Люси показывает детям дом, и ей кажется, что с тех пор, как она была здесь в последний раз, с места не сдвинулся ни единый комок пыли, ни сеточка паутины. Такое ощущение, что дом застыл в ожидании, надеясь на ее возвращение. Запах, хотя и затхлый, но мрачно знакомый. Знакомо все: и то, как свет проникает в темные комнаты, звук шагов по половицам, тени на стенах. Все точно такое же. Они ходят по дому, и она проводит кончиками пальцев по поверхности стен и предметов. Всего за неделю она вновь посетила два самых значимых дома своей жизни, в Антибе и Челси, два места, где ей сделали больно, где она была сломлена, откуда ей пришлось бежать. Прошлое тяжелым грузом лежит на ее сердце.
После «экскурсии» по дому они усаживаются в саду.
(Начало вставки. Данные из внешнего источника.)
Lemma unused_consumed ls ls' : le_consumed <$> ls' = le_consumed <$> ls -> unused ls' = unused ls /\ length ls' = length ls.
Proof.
  revert ls'. induction ls as [|l ls IH]; intros [|l' ls']; cbn; try done. intros [= Hc H]. apply IH in H as [H1 H2].
  unfold unused in *. cbn. rewrite Hc. destruct (le_consumed l); cbn; lia.
Qed.

Lemma consumed_insert (ls : list leaseState) (i : nat) l l' : ls !! i = Some l -> le_consumed l' = le_consumed l ->
  le_consumed <$> <[i := l']> ls = le_consumed <$> ls.
Proof. intros H Hc. rewrite list_fmap_insert, Hc. apply list_insert_id. by rewrite list_lookup_fmap, H. Qed.

Lemma release_consumed l d : le_consumed (release l d).1.2 = le_consumed l.
Proof.
  unfold release. destruct (le_released l); [done|]. destruct (negb _); [done|]. destruct (unlock d) as [a d1]. by destruct (unlock d1).
Qed.

Lemma quiet_effects {A} (m : Tx A) flts w es w' : growing m -> quiet m flts w = (es, w') -> effects w es w'.
Proof. intros H [= <- <-]. split; [apply keeps_extends; exact (H (MkDisk (wd_files w) flts))|]. left. by repeat split. Qed.

Lemma silent_effects w fs : wd_files w ⊆ fs -> effects w [] (MkWorld fs (wd_admissions w) (wd_runners w)).
Proof. intros H. split; [by apply keeps_extends|]. left. by repeat split. Qed.

Lemma runner_effects i w (f : leaseState -> list event * world) es w' : withRunner i w f = (es, w') ->
  (forall l, wd_runners w !! i = Some l -> f l = (es, w') -> effects w es w') -> effects w es w'.
Proof.
  unfold withRunner. intros H Hf. destruct (wd_runners w !! i) as [l|] eqn:E; [by eapply Hf|].
  injection H as <- <-. destruct w as [fs a r]. by apply (silent_effects (MkWorld fs a r)).
Qed.

Lemma setRunner_effects w i l l' fs : wd_runners w !! i = Some l -> le_consumed l' = le_consumed l -> wd_files w ⊆ fs ->
  effects w [] (setRunner w i l' fs).
Proof. intros Hl Hc Hf. split; [by apply keeps_extends|]. left. split; [done|]. split; [done|]. by eapply consumed_insert. Qed.

Lemma published_effects (m : disk -> published * disk) flts w es w' : publishes D m ->
  (let '(p, d') := m (MkDisk (wd_files w) flts) in (outcomeEvent p, MkWorld (files d') (wd_admissions w) (wd_runners w))) = (es, w') ->
  effects w es w'.
Proof.
  intros Hm. destruct (m _) as [p d'] eqn:E. apply Hm in E as [Hg Hp]. intros [= <- <-]. cbn in Hg. split; [by apply keeps_extends|].
  unfold outcomeEvent. destruct (pb_Outcome p) as [o|], (pb_Err p) as [e|]; try by (left; repeat split). right. exists (Published o).
  split; [done|]. split; [by apply Hp|done].
Qed.

Lemma spawn_effects w i l l' : wd_admissions w !! i = Some l -> consume l = Ok l' ->
  effects w [Spawned] (MkWorld (wd_files w) (<[i := l']> (wd_admissions w)) (wd_runners w)).
Proof.
  intros Hl [H1 H2]%consume_Ok. split; [done|]. right. exists Spawned. split; [done|]. split; [|done]. cbn [setRunner wd_admissions wd_runners].
  pose proof (unused_insert _ _ _ l' Hl) as Hu. rewrite H1, H2 in Hu. rewrite length_insert. lia.
Qed.

Lemma launch_effects w i l l' : wd_runners w !! i = Some l -> consume l = Ok l' -> effects w [Launched] (setRunner w i l' (wd_files w)).
Proof.
  intros Hl [H1 H2]%consume_Ok. split; [done|]. right. exists Launched. split; [done|]. split; [|done]. cbn [setRunner wd_admissions wd_runners].
  pose proof (unused_insert _ _ _ l' Hl) as Hu. rewrite H1, H2 in Hu. rewrite length_insert. lia.
Qed.

Lemma seal_consumed l u i c e p r d : le_consumed (Seal D RootID TaskID l u i c e p r d).1.2 = le_consumed l.
Proof.
  unfold Seal. destruct (sealCandidate _ _ _ _ _ _ _ _ _ _ d) as [[[s|s]|err] d1]; [destruct (acknowledgeRecord _ d1)|destruct (commitRecord _ _ d1)|]; done.
Qed.

Lemma refusal_effects m flts w es w' : growing m ->
  (forall d digest d', m d = (Ok (Some digest), d') -> files d !! "provider.start"%string = None /\ refused D (files d')) ->
  (let '(r, d') := m (MkDisk (wd_files w) flts) in
   (match r with Ok (Some digest) => [Refused digest] | _ => [] end, MkWorld (files d') (wd_admissions w) (wd_runners w))) = (es, w') ->
  effects w es w'.
Proof.
  intros Hg Hm. destruct (m _) as [r d'] eqn:E. pose proof (growing_files _ _ _ _ Hg E) as Hf. cbn in Hf. intros [= <- <-].
  destruct r as [[digest|]|e]; [|by apply silent_effects..]. split; [by apply keeps_extends|]. right. exists (Refused digest). split; [done|].
  apply Hm in E as [H1 H2]. unfold effect, present. cbn in *. rewrite H1. by split_and!.
Qed.

Lemma exec_effects c flts w es w' : exec D RootID TaskID c flts w = (es, w') -> effects w es w'.
Proof.
  destruct c; cbn [exec]; cbv zeta; intros H.
  - eapply quiet_effects; [|exact H]. apply growing_prepareSet.
  - destruct (PrepareSubmission _ _ _ _ _ _) as [[r|e] d'] eqn:E; pose proof (growing_files _ _ _ _ (growing_submission _ _ _ _ _) E) as Hf;
      injection H as <- <-; [|by apply silent_effects]. split; [by apply keeps_extends|]. right. exists (Submitted r). split; [done|].
    apply submission_Ok in E as (H1 & H2 & H3). unfold effect, present. cbn in *. rewrite H1. by split_and!.
  - destruct (wd_admissions w !! i) as [l|] eqn:El; cbn in H; [|injection H as <- <-; destruct w as [fs a r]; by apply (silent_effects (MkWorld fs a r))].
    destruct (consume l) as [l'|e] eqn:Ec; cbn in H; injection H as <- <-; [by eapply spawn_effects|].
    destruct w as [fs a r]. by apply (silent_effects (MkWorld fs a r)).
  - destruct (wd_admissions w !! i) as [l|] eqn:El; injection H as <- <-; [|destruct w as [fs a r]; by apply (silent_effects (MkWorld fs a r))].
    split; [done|]. left. split; [done|]. split; [|done]. eapply consumed_insert; [exact El|apply release_consumed].
  - destruct (PrepareStart _ _ _ _ _ _) as [[r|e] d'] eqn:E; pose proof (growing_files _ _ _ _ (growing_start _ _ _ _ _) E) as Hf;
      injection H as <- <-; [|by apply silent_effects]. split; [by apply keeps_extends|]. right. exists (Started r). split; [done|].
    apply start_Ok in E as (H1 & H2 & H3). unfold effect, present. cbn in *. rewrite H1. by split_and!.
  - eapply runner_effects; [exact H|]. intros l Hl Hc. cbv beta in Hc. destruct (consume l) as [l'|e] eqn:Ec; injection Hc as <- <-; [by eapply launch_effects|].
    destruct w as [fs a r]. by apply (silent_effects (MkWorld fs a r)).
  - eapply runner_effects; [exact H|]. intros l Hl [= <- <-]. eapply setRunner_effects; [exact Hl|apply release_consumed|done].
  - eapply runner_effects; [exact H|]. intros l Hl [= <- <-]. by eapply setRunner_effects.
  - eapply quiet_effects; [|exact H]. apply growing_receipt.
  - eapply runner_effects; [exact H|]. intros l _. apply quiet_effects, growing_started.
  - eapply runner_effects; [exact H|]. intros l _. apply quiet_effects, growing_identity.
  - eapply runner_effects; [exact H|]. intros l Hl. cbv beta.
    pose proof (grows_seal D RootID TaskID l u invocation exitCode exitErr predicate identity (MkDisk (wd_files w) flts)) as Hg.
    pose proof (seal_consumed l u invocation exitCode exitErr predicate identity (MkDisk (wd_files w) flts)) as Hc.
    destruct (Seal _ _ _ _ _ _ _ _ _ _ _) as [[s l'] d']. intros [= <- <-]. by eapply setRunner_effects.
  - destruct (PrepareStop _ _ _ _ _ _ _ _) as [[r|e] d'] eqn:E; pose proof (growing_files _ _ _ _ (growing_stop _ _ _ _ _ _ _) E) as Hf;
      injection H as <- <-; [|by apply silent_effects]. split; [by apply keeps_extends|]. right. exists (Stopped r). split; [done|].
    apply stop_Ok in E. done.
  - eapply quiet_effects; [|exact H]. apply growing_reply.
  - eapply quiet_effects; [|exact H]. apply growing_observation.
  - eapply refusal_effects; [| |exact H]; [apply growing_fence|]. intros d digest d' Hd. by eapply fence_Ok.
  - eapply refusal_effects; [| |exact H]; [apply growing_prove|]. intros d digest d' Hd. by eapply prove_Ok.
  - eapply published_effects; [|exact H]. apply collect_publishes.
  - eapply runner_effects; [exact H|]. intros l _. apply published_effects, finalize_publishes.
  - injection H as <- <-. split; [apply keeps_elsewhere|]. left. by repeat split.
Qed.

(** ** Histories *)
#[local] Abbreviation hist := (history D RootID TaskID).

Lemma history_ind (P : world -> list event -> world -> Prop) :
  (forall w, P w [] w) ->
  (forall w es w1 trace w2, effects w es w1 -> P w1 trace w2 -> P w (es ++ trace) w2) ->
  forall cs w trace w', hist cs w = (trace, w') -> P w trace w'.
Proof.
  intros H0 H1 cs. induction cs as [|[c flts] cs IH]; intros w trace w'; cbn [history]; [by intros [= <- <-]|].
  destruct (exec D RootID TaskID c flts w) as [es w1] eqn:E. destruct (hist cs w1) as [later w2] eqn:EH. intros [= <- <-].
  eapply H1; [by eapply exec_effects|by apply IH].
Qed.

(** An event of a history splits it into the histories before and after its step. *)
Lemma history_split cs w trace w' before e after : hist cs w = (trace, w') -> trace = before ++ e :: after ->
  exists cs1 cs2 w1 w2, hist cs1 w = (before, w1) /\ effect w1 e w2 /\ keeps (wd_files w1) (wd_files w2) /\ hist cs2 w2 = (after, w').
Proof.
  revert w trace before. induction cs as [|[c flts] cs IH]; intros w trace before; cbn [history]; [by intros [= <- <-] ?; destruct before|].
  destruct (exec D RootID TaskID c flts w) as [es w1] eqn:E. destruct (hist cs w1) as [later w2] eqn:EH. intros [= <- <-] Ht.
  pose proof (exec_effects _ _ _ _ _ E) as [Hk [[-> Hs]|(e' & -> & He)]].
  - destruct (IH _ _ _ EH Ht) as (cs1 & cs2 & w3 & w4 & H1 & H2). exists ((c, flts) :: cs1), cs2, w3, w4.
    split; [|done]. cbn [history]. by rewrite E, H1.
  - destruct before as [|b before]; cbn in Ht; injection Ht as -> Ht.
    + exists [], cs, w, w1. subst. done.
    + destruct (IH _ _ _ EH Ht) as (cs1 & cs2 & w3 & w4 & H1 & H2). exists ((c, flts) :: cs1), cs2, w3, w4.
      split; [|done]. cbn [history]. by rewrite E, H1.
Qed.

Lemma history_keeps cs w trace w' : hist cs w = (trace, w') -> keeps (wd_files w) (wd_files w').
Proof. revert cs w trace w'. apply history_ind; [done|]. intros w es w1 trace w2 [Hk _] H. by etransitivity. Qed.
Тени, отбрасываемые густой листвой, длинные и прохладные.
Люси наблюдает, как Марко палкой ковыряется в земле. Он в черной футболке, и на секунду она видит вместо него Генри, ухаживающего за аптекарским огородом. Она еле сдерживается, чтобы не вскочить на ноги и не заглянуть ему в лицо. Но потом вспоминает: Генри сейчас мужчина. Не мальчик.
Она пытается представить себе нынешнего Генри, но не может. Лишь таким, каким она видела его той ночью, когда все они были вместе: как он стоит, стиснув зубы, в шоке от случившегося, как свечи отбрасывают на его щеки дрожащие тени, его пугающее молчание.
— Что это? — окликает ее Марко.
Люси прикладывает козырьком руку ко лбу и всматривается вглубь сада.
— Это? — переспрашивает она, вставая к нему. — Это старый аптекарский огород. Один человек, который тогда жил в этом доме, выращивал здесь лекарственные растения.
Затем Марко останавливается и, опершись на палку, словно на посох, задирает голову и смотрит на заднюю стену дома.
— Что там произошло? — спрашивает он.
— Что ты имеешь в виду?
— То, что я все вижу. То, что после того, как мы пришли сюда, с тобой что-то не так. Твои руки дрожат. Ты всегда говорила, что во Францию тебя привезла тетя, потому что ты была сирота. Но я начинаю думать, что, похоже, случилось что-то очень, очень плохое, раз она решила забрать тебя. И я думаю, что это случилось в этом доме.